▸ What is needed
Using the records below, output the stretch that opens with the line containing "Conventions of the embedding." and closes with the line containing "From Stdlib Require Import Reals", exactly and including both lines, with nothing more.

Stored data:
☆ ☆ ☆ ☆ ☆ ☆ ☆
(** * Scribe: the typing load driver and its streaming telemetry

    A shallow embedding of [typeFile] / [typeChunk] (src/unnamed/part_000):
    the chart ring buffer, the acknowledgement handler with its running
    latency statistics, the paced typing step governed by the global
    [play] flag, and the multi-writer dispatch of [typeFile].

    Conventions of the embedding.
    - Clock readings ([Date.now()]), client sequence numbers and trace
      timestamps are integers ([Z]); cursors, counts and indices are [nat].
    - Every other JavaScript number is a [jsnum]: exact real arithmetic
      (no rounding), with [undefined] and the non-finite results kept apart.
    - One handler invocation reads the clock once: the event carries [now].
    - The [metrics] object is shared and mutated in place; [clone] allocates.
      Objects handed out are therefore recorded by reference ([Ref]). *)

From Stdlib Require Import Reals Lra Lia ZArith List String Ascii Bool Arith.
From Stdlib Require Import Permutation DecimalString.
Import ListNotations.

Local Open Scope nat_scope.

(* ================================================================== *)
(** ** JavaScript numbers, exactly *)

Module JS.

(** [NonFinite] stands for [NaN] and the two infinities.  The program
    never branches on such a value and never divides by one, so every
    operation it performs on a non-finite operand is non-finite again. *)
Inductive jsnum : Type :=
| Undefined
| NonFinite
| Num (r : R).

Definition ofZ (z : Z) : jsnum := Num (IZR z).
Definition ofNat (n : nat) : jsnum := Num (INR n).

Definition lift2 (f : R -> R -> R) (a b : jsnum) : jsnum :=
  match a, b with
  | Num x, Num y => Num (f x y)
  | _, _ => NonFinite
  end.

Definition add : jsnum -> jsnum -> jsnum := lift2 Rplus.
Definition sub : jsnum -> jsnum -> jsnum := lift2 Rminus.
Definition mul : jsnum -> jsnum -> jsnum := lift2 Rmult.

(** [a / b]: a zero divisor gives [NaN] or an infinity. *)
Definition div (a b : jsnum) : jsnum :=
  match a, b with
  | Num x, Num y => if Req_dec_T y 0 then NonFinite else Num (x / y)
  | _, _ => NonFinite
  end.

(** [Math.sqrt]: [NaN] below zero. *)
Definition sqrt (a : jsnum) : jsnum :=
  match a with
  | Num x => if Rlt_dec x 0 then NonFinite else Num (R_sqrt.sqrt x)
  | _ => NonFinite
  end.

Definition min : jsnum -> jsnum -> jsnum := lift2 Rmin.
Definition max : jsnum -> jsnum -> jsnum := lift2 Rmax.

(** [x !== undefined] *)
Definition isDefined (a : jsnum) : bool :=
  match a with Undefined => false | _ => true end.

(** A JavaScript array indexed by position.  [pop] takes the LAST element,
    [push] appends, [splice(0, n)] cuts the first [n] elements out (all of
    them when [n] exceeds the length) and returns them. *)
Definition push {A} (a : list A) (x : A) : list A := a ++ [x].

Definition pop {A} (a : list A) : option A * list A :=
  match rev a with
  | [] => (None, [])
  | x :: r => (Some x, rev r)
  end.

Definition splice0 {A} (a : list A) (n : nat) : list A * list A :=
  (firstn n a, skipn n a).

(** [a[i] = v]: in range the slot is overwritten; past the end the array
    grows, the skipped slots being holes. *)
Fixpoint assign {A} (hole : A) (a : list A) (i : nat) (v : A) : list A :=
  match i, a with
  | 0, [] => [v]
  | 0, _ :: t => v :: t
  | S j, [] => hole :: assign hole [] j v
  | S j, x :: t => x :: assign hole t j v
  end.

End JS.

Import JS.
☆ ☆ ☆ ☆ ☆ ☆ ☆
▸ Exercise output
    Conventions of the embedding.
    - Clock readings ([Date.now()]), client sequence numbers and trace
      timestamps are integers ([Z]); cursors, counts and indices are [nat].
    - Every other JavaScript number is a [jsnum]: exact real arithmetic
      (no rounding), with [undefined] and the non-finite results kept apart.
    - One handler invocation reads the clock once: the event carries [now].
    - The [metrics] object is shared and mutated in place; [clone] allocates.
      Objects handed out are therefore recorded by reference ([Ref]). *)

From Stdlib Require Import Reals Lra Lia ZArith List String Ascii Bool Arith.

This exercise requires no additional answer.